Waterfall

Byadmin

Feb 10, 2008

Ever feel like you are a dam opposing a streams natural flow and that you only have so much throughput capabilities and can only stand up against so much water, and even though you are at peak production the water level on the other side is rising?

I’ve found that as my age increases, so too does the amount of things that I would like to do. Meanwhile, the probability that I would do them diminishes at a constant rate as my focus continues to narrow. I’ve got one life, with the goal being to maximize happiness. In a bounded theory world, I can only do my best within my realm of knowledge because the cost of obtaining all of the knowledge to make the “best” decision simply is too high. So, within this realm, as long as I push forward to try to make the best decisions based on my previous experiences.. that’s really the best I can do. The stock market is in a recession, surprise! Anyway, I’m still allocating the same and my focus is long term.

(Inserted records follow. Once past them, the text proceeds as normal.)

(** * FFT-Microphone-analyzer: a shallow embedding of src/main.rs

    The audio callback of [main] (the sample accumulator), [fft] with
    [is_power_of_two], the [NoteStatus] helpers and [Graph::run] are
    translated below.  Floating-point ([f32]) arithmetic is idealised as
    real arithmetic ([R]); the Rust float-to-integer casts ([as usize],
    [as u8], [as i8], [as i32]) are written out with their truncation and
    saturation.  A panic of the Rust code is the [Panic] outcome, or [None]
    where the function returns an [option]. *)

From Stdlib Require Import String List Arith Lia NArith ZArith Reals Lra.
From Equations Require Import Equations.
Import ListNotations.

Open Scope bool_scope.
Open Scope nat_scope.

(** Result of a computation that may panic. *)
Inductive outcome (A : Type) : Type :=
| Ok (a : A)
| Panic.
Arguments Ok {A} a.
Arguments Panic {A}.

(* ------------------------------------------------------------------ *)
(** ** The sample accumulator (the data callback of [build_input_stream]) *)
(* ------------------------------------------------------------------ *)

Module Accumulator.
Section Callback.
Context {A : Type}.

(** One invocation of the closure [move |data: &[f32], __info| { ... }]
    (main.rs lines 271-321), with [buffer_size] fixed by [main].  It takes
    the contents of [fft_transform_buffer] ([buf]) and the delivered chunk
    ([data]) and returns the new contents of [fft_transform_buffer] and the
    window handed to [fft] when [buf.len() == buffer_size] (the spectrum
    written to [fft_transform] is [spectrum] of that window, see
    [data_callback] below).  The usize subtractions cannot underflow in
    the branch where they occur ([sum_data >= buffer_size] and
    [buf.len() < buffer_size]), so nat subtraction is exact there. *)
Definition callback (buffer_size : nat) (buf data : list A)
  : list A * option (list A) :=
  let remaining := @nil A in
  let sum_data := length buf + length data in
  let '(buf, remaining) :=
    if (length buf <? buffer_size) && (buffer_size <=? sum_data) then
      let max_i := length data - (sum_data - buffer_size) in
      if 0 <? max_i then
        (buf ++ firstn max_i data, skipn max_i data)
      else (buf, remaining)
    else (buf, remaining) in
  if length buf =? buffer_size then
    (remaining, Some buf)
  else
    (buf ++ data, None).

(** The audio driver invoking the callback once per chunk, in order: the
    windows handed to [fft], in order, and the final buffer contents. *)
Fixpoint feed (buffer_size : nat) (buf : list A) (chunks : list (list A))
  : list (list A) * list A :=
  match chunks with
  | [] => ([], buf)
  | data :: rest =>
      let '(buf', w) := callback buffer_size buf data in
      let '(ws, final) := feed buffer_size buf' rest in
      (match w with Some win => win :: ws | None => ws end, final)
  end.

End Callback.
End Accumulator.

(* ------------------------------------------------------------------ *)
(** ** Complex numbers ([num_complex::Complex<f32>], idealised over R) *)
(* ------------------------------------------------------------------ *)

Module Cplx.
Record C := mkC { re : R; im : R }.

Definition C0 : C := mkC 0%R 0%R.
(** [Complex::from(x)] *)
Definition Cfrom (x : R) : C := mkC x 0%R.
Definition Cadd (a b : C) : C := mkC (re a + re b)%R (im a + im b)%R.
Definition Csub (a b : C) : C := mkC (re a - re b)%R (im a - im b)%R.
Definition Cmul (a b : C) : C :=
  mkC (re a * re b - im a * im b)%R (re a * im b + im a * re b)%R.
(** [Complex::exp]: [from_polar(re.exp(), im)] *)
Definition Cexp (a : C) : C := mkC (exp (re a) * cos (im a))%R (exp (re a) * sin (im a))%R.
(** [Complex::norm]: [re.hypot(im)] *)
Definition Cnorm (a : C) : R := sqrt (re a * re a + im a * im a)%R.
End Cplx.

If you are reading this, and are unable to discern between what is worth fighting for, first ask yourself the probability of actually keeping what you fought for if you win the fight. Then ask yourself the probability of winning the fight. Then ask yourself if you can live with not even trying.

The greatest risk still is not taking one, and unhappiness will lead you to dropping everything you know and taking these great risks. After the culmination of an increasing rate of riskier and riskier scenarios, what have I got to show for it? I’ve got knowledge. I’ve learned that if someone is slowly pulling themselves out of your life at an increasing rate that trying to hold on to what was once blissful ignorance is simply self-destructive.

Keep this in mind, move forward with grace and learn from the past because nothing is more unforgivable than continually repeating past mistakes.